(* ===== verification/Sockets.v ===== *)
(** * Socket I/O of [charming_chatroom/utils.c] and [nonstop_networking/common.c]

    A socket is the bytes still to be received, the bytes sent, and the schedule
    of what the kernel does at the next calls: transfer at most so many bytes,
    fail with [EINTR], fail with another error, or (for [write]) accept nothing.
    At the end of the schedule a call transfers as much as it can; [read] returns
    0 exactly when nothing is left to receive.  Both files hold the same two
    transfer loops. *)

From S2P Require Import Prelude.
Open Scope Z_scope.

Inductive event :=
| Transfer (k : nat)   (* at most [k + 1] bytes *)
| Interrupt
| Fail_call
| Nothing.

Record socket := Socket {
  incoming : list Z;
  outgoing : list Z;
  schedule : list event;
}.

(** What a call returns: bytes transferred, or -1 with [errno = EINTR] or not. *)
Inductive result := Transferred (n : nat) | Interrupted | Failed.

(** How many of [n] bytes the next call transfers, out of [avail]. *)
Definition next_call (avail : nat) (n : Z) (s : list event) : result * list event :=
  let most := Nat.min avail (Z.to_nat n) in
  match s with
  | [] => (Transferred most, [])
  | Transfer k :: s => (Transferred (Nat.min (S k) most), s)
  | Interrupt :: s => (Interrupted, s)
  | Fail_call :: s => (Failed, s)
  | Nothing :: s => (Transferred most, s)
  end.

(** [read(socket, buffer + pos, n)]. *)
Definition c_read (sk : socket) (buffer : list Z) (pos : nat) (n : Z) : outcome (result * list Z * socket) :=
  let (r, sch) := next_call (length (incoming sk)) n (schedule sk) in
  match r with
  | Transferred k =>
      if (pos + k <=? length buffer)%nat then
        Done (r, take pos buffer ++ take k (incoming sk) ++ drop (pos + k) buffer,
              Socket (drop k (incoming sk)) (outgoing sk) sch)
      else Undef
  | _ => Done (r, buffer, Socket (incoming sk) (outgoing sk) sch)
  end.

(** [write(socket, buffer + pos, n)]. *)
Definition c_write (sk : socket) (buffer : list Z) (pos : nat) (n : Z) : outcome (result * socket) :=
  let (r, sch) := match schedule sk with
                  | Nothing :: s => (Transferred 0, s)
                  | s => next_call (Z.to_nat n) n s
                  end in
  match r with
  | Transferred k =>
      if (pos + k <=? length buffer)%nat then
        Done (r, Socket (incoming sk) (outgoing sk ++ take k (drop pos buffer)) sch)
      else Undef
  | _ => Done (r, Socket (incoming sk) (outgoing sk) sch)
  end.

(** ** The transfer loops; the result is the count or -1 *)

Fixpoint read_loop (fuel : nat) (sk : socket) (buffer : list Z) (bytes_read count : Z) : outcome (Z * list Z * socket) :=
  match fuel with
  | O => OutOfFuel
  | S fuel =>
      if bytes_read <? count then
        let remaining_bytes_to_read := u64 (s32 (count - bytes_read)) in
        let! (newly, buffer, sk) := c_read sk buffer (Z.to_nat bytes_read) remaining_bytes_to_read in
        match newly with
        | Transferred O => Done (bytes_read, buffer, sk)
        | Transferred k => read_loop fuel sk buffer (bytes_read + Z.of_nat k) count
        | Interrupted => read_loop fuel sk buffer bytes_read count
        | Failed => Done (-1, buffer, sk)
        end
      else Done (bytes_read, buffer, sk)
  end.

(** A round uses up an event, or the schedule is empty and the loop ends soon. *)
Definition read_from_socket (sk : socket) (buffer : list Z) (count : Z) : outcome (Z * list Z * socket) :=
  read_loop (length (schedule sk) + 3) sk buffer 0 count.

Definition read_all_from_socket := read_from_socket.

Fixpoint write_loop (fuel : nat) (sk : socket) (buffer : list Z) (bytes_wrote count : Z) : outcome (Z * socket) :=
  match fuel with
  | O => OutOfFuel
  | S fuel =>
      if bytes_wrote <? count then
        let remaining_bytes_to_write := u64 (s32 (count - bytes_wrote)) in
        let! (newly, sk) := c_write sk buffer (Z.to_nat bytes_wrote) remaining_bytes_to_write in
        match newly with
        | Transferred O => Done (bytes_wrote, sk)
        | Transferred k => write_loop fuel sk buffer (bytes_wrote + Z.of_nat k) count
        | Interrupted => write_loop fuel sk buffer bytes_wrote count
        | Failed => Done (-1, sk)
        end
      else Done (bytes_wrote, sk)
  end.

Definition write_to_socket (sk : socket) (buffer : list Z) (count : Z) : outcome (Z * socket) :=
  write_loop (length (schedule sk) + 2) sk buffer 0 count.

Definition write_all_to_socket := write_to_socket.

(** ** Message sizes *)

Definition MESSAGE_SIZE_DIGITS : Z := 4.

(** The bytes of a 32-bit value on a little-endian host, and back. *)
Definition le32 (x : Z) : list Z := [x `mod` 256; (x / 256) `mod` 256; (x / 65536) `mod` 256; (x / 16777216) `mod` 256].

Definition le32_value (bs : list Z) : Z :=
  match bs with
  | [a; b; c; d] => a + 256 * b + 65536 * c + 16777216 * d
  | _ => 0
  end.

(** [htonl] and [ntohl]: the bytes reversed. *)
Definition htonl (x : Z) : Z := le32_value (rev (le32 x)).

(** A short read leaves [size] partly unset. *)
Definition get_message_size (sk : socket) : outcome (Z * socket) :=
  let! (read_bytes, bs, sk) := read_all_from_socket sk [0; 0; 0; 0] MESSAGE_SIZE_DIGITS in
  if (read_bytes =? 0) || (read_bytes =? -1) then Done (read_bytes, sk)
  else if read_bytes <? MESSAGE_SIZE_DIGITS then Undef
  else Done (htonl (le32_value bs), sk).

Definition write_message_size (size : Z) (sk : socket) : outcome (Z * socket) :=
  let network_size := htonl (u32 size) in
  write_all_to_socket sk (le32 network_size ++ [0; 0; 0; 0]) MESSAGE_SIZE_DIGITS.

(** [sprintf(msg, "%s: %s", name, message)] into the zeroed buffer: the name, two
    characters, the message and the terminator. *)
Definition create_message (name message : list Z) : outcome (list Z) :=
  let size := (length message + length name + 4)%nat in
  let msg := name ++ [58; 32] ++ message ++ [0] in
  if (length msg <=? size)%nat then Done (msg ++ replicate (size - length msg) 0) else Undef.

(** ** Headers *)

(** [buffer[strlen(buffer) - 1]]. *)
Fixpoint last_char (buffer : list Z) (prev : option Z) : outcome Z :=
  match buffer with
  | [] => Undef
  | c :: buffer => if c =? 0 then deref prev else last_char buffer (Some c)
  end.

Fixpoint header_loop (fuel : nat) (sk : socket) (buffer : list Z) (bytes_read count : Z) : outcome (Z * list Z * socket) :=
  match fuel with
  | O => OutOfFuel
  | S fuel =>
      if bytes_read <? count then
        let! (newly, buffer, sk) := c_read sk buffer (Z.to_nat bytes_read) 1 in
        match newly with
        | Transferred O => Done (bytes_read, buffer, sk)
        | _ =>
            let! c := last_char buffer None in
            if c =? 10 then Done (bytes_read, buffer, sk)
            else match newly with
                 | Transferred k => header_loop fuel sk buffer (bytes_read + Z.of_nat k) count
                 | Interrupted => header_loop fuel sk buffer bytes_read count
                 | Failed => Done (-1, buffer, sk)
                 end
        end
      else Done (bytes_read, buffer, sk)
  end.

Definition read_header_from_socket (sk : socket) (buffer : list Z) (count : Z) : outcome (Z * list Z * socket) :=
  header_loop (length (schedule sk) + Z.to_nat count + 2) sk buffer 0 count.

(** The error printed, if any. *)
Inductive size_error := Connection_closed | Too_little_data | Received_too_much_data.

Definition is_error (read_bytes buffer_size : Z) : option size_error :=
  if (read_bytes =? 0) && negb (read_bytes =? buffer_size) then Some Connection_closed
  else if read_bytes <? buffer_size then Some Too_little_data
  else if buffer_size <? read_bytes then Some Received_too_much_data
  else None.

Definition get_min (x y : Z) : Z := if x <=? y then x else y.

WHAT YOU HAVE TO DO – Within the records above, determine the number of lines that hold the word "Failed" and return only that value.

EXERCISE RESULT – 5